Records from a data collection
BEGIN
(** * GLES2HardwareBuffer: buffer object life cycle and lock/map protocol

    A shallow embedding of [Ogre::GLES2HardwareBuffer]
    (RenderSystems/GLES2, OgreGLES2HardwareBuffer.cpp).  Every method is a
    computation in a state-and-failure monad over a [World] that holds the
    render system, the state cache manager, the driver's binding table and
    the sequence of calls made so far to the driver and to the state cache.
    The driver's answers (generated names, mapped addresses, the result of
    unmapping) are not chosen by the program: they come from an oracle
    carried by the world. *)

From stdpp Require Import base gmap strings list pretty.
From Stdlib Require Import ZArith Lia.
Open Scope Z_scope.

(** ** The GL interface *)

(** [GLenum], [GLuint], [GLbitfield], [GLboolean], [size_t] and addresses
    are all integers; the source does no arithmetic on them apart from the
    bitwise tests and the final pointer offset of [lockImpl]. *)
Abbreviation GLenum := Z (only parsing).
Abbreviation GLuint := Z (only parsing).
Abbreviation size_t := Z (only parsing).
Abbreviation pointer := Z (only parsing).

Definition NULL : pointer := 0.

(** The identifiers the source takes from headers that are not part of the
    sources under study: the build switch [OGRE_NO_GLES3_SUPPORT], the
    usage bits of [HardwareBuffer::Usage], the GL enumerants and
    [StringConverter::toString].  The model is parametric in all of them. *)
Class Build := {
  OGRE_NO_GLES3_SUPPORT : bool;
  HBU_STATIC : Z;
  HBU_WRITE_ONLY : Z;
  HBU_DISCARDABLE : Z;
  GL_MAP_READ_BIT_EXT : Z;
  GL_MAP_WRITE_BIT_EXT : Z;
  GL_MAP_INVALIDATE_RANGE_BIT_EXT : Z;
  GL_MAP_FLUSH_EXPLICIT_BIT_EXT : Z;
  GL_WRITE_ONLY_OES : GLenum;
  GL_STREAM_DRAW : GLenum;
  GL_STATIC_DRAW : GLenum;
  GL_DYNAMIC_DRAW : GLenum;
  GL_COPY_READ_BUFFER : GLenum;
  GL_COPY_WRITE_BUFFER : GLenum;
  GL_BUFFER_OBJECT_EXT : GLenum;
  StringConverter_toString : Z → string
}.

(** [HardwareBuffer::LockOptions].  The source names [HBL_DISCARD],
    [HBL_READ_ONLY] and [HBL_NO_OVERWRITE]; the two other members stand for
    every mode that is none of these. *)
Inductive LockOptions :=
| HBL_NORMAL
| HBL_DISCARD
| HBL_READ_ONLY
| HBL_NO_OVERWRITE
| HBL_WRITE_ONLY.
END
BEGIN
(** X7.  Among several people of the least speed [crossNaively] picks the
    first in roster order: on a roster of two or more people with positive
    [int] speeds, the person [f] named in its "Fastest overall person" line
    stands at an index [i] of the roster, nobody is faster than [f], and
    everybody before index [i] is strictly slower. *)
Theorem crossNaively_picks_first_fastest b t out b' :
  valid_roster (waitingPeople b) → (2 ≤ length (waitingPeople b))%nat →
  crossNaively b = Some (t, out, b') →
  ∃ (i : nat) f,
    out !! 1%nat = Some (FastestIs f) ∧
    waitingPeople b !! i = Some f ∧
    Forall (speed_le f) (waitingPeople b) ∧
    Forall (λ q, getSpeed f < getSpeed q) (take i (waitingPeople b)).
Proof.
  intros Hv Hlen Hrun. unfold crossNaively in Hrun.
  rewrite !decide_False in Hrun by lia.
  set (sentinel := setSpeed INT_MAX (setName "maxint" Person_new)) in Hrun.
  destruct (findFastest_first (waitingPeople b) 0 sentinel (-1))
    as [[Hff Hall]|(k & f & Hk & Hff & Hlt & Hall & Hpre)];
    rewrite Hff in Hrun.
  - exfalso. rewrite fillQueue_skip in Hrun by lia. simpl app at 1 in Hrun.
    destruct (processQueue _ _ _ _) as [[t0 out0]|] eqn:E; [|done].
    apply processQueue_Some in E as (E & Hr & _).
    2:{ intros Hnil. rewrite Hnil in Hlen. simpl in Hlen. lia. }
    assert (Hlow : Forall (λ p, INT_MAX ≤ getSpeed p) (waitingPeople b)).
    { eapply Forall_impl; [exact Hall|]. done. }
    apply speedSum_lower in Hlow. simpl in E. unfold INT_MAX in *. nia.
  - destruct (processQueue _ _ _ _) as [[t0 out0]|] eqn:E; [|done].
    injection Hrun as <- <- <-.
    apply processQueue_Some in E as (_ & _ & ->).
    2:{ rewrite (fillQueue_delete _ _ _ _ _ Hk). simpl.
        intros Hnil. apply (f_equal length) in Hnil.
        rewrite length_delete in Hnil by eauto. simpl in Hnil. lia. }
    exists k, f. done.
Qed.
END
BEGIN
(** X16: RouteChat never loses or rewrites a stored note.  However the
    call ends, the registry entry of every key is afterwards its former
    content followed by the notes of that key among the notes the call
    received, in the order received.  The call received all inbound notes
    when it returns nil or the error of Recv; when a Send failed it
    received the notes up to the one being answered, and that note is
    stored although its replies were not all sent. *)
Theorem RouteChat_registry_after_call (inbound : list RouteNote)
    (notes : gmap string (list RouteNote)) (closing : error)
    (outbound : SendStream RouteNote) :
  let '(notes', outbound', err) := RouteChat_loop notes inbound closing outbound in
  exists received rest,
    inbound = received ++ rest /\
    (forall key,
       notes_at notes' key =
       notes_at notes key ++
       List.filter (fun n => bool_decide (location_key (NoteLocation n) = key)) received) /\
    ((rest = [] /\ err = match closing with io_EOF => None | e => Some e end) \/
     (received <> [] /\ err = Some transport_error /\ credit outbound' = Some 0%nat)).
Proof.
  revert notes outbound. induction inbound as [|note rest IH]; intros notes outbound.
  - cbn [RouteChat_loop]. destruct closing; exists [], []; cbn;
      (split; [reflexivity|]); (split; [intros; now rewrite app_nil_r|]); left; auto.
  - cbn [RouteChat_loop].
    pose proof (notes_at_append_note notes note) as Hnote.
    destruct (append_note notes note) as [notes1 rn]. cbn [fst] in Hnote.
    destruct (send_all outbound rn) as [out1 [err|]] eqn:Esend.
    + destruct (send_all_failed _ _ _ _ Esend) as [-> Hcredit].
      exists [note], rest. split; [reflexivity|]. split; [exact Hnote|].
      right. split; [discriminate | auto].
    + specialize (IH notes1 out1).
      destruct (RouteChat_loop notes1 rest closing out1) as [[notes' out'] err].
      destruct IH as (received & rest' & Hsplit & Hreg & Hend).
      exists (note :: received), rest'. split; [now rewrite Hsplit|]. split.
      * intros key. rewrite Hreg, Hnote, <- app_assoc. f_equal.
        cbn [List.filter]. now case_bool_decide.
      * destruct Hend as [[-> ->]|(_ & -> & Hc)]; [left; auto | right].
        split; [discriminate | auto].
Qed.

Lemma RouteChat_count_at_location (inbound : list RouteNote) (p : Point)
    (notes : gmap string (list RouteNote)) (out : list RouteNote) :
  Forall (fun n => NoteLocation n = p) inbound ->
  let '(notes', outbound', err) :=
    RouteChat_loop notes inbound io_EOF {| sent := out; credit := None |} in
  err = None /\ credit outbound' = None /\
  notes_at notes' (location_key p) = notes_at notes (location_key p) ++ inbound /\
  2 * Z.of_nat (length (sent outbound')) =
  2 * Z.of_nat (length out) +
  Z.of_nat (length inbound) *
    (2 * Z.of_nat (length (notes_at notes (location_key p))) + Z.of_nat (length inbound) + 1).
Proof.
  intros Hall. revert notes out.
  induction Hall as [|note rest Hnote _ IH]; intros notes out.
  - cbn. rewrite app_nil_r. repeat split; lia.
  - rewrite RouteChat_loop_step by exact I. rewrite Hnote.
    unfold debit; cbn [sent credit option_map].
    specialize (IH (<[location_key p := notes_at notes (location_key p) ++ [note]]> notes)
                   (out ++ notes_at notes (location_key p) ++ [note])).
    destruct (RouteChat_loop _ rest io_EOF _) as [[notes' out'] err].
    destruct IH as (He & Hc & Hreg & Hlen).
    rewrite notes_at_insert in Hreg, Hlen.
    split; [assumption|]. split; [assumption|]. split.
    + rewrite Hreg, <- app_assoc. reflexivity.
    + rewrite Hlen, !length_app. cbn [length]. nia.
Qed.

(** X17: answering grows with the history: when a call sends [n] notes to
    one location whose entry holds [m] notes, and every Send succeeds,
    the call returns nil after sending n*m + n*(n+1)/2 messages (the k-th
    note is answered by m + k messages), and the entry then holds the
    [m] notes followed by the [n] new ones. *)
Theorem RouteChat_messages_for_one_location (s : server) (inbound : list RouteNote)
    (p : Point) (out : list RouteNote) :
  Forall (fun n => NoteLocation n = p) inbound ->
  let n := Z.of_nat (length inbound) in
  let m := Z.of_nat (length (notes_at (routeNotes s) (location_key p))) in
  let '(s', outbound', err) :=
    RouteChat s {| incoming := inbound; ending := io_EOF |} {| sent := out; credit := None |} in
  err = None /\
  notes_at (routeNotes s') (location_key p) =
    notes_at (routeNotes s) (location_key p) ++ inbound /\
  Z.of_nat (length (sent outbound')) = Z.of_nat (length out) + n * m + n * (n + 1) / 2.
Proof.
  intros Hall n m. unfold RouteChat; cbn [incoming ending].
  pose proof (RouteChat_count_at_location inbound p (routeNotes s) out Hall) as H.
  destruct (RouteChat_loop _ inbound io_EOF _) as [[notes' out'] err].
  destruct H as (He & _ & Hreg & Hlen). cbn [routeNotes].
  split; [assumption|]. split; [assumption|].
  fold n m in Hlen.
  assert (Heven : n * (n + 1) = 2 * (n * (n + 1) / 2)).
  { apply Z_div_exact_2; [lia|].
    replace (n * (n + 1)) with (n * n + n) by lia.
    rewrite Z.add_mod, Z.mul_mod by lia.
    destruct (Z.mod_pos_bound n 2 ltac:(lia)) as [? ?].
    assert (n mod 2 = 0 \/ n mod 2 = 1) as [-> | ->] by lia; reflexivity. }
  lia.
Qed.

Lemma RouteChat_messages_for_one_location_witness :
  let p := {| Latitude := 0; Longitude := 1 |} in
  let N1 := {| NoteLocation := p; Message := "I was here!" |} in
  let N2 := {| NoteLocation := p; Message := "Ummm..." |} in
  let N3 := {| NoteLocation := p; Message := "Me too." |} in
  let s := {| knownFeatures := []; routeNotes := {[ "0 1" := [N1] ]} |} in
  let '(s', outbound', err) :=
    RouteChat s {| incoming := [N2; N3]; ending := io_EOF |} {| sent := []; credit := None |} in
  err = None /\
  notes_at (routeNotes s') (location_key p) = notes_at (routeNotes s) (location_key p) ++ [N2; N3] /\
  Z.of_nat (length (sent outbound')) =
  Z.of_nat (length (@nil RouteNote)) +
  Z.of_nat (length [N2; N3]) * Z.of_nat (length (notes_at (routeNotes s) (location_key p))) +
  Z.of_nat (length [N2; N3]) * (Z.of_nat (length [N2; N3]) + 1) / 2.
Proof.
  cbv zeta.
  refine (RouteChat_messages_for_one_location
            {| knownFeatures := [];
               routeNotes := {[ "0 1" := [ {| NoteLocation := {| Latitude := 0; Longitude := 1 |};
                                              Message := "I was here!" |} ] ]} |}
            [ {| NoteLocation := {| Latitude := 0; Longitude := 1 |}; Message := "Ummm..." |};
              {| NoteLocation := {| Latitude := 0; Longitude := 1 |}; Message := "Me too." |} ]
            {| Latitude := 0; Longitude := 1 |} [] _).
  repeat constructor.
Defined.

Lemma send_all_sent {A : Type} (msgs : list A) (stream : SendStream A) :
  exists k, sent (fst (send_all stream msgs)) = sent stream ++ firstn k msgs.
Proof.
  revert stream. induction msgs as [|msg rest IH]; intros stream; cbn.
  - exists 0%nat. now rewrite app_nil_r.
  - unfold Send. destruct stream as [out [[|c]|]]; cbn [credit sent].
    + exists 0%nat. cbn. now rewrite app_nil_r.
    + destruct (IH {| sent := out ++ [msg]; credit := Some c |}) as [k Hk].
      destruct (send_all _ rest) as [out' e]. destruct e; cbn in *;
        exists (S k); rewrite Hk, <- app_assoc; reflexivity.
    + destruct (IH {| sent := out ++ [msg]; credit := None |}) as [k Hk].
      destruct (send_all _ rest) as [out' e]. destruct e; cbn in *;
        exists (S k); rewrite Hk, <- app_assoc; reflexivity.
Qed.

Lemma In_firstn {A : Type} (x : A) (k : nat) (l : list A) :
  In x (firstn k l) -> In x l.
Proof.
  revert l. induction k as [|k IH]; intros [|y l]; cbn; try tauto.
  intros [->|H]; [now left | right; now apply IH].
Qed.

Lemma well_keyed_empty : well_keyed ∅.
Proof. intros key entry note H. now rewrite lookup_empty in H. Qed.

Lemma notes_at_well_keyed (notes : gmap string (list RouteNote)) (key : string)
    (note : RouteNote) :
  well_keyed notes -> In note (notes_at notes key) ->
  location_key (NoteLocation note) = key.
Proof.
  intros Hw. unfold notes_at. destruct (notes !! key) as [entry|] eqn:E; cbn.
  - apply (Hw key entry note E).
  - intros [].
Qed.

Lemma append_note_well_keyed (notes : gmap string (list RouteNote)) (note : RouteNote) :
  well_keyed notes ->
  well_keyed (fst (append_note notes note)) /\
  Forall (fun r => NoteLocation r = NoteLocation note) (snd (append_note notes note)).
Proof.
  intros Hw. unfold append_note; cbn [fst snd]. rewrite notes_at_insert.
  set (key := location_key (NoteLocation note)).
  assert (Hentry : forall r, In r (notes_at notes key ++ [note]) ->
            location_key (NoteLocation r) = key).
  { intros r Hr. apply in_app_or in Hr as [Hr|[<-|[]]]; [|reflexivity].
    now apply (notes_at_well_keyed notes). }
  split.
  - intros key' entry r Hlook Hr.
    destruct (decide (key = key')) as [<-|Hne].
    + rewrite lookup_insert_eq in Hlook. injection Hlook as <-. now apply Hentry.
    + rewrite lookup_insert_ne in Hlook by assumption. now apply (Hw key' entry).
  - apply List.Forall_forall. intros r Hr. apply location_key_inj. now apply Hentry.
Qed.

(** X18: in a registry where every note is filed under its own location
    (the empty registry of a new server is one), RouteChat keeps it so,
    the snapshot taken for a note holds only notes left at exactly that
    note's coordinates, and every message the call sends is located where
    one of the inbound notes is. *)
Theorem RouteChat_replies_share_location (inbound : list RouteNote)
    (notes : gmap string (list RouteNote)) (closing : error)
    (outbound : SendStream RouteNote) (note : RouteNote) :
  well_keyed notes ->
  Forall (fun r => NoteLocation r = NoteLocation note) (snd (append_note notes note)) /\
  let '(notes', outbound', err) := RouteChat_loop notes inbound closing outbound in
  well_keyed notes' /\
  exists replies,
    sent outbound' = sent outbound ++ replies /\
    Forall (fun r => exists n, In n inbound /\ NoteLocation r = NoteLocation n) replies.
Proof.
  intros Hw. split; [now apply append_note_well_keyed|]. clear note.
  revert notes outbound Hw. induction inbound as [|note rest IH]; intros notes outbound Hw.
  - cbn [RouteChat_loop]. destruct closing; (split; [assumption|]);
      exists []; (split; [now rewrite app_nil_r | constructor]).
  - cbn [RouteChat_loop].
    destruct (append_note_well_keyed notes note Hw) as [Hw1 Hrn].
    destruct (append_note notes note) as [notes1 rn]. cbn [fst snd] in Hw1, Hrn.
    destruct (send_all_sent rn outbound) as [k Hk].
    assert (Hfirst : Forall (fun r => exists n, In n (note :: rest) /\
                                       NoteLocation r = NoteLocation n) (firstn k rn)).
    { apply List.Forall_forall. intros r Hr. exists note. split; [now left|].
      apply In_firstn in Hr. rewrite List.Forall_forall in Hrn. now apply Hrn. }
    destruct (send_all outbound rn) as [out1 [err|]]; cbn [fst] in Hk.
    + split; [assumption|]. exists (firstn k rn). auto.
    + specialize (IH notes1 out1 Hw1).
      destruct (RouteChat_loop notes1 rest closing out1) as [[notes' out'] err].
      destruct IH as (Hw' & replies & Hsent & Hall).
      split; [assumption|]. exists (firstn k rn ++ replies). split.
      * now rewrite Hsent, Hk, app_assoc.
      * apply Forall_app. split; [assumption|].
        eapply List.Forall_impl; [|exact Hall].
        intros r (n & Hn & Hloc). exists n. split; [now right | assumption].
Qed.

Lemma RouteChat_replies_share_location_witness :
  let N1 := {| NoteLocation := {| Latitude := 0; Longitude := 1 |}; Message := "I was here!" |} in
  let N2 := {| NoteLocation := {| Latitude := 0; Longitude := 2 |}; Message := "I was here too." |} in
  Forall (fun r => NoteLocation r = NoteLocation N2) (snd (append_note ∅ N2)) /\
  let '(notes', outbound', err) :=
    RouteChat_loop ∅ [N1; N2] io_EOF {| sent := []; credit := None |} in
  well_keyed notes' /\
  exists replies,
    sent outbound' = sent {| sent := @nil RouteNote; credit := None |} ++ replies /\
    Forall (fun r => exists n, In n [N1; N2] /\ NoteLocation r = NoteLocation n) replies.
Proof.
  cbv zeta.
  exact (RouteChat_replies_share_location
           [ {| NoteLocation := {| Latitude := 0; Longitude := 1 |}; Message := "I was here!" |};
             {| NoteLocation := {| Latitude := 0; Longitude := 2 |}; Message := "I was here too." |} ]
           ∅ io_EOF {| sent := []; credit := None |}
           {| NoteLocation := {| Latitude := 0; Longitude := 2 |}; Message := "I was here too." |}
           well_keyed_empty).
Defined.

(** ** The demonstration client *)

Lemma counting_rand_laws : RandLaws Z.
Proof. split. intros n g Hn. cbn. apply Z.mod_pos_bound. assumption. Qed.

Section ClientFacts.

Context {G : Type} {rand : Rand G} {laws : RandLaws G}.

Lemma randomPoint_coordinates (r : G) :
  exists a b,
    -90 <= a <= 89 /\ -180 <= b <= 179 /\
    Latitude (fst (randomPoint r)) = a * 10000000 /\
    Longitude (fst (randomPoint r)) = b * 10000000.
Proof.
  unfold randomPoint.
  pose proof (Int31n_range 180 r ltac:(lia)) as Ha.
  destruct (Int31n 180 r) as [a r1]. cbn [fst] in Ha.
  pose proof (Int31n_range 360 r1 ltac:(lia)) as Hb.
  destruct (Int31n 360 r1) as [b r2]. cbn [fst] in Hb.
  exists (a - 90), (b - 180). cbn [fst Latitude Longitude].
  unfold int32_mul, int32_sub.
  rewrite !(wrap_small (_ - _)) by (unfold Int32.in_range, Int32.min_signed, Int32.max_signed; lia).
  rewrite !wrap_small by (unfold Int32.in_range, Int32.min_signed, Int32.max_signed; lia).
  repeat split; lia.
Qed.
END
_Required work_
What you return should be exactly the lines above, starting at the one with "as [[Hff Hall]|(k" and ending at the one with "intros Hnil. rewrite", and nothing else.

_Response to the exercise_
    as [[Hff Hall]|(k & f & Hk & Hff & Hlt & Hall & Hpre)];
    rewrite Hff in Hrun.
  - exfalso. rewrite fillQueue_skip in Hrun by lia. simpl app at 1 in Hrun.
    destruct (processQueue _ _ _ _) as [[t0 out0]|] eqn:E; [|done].
    apply processQueue_Some in E as (E & Hr & _).
    2:{ intros Hnil. rewrite Hnil in Hlen. simpl in Hlen. lia. }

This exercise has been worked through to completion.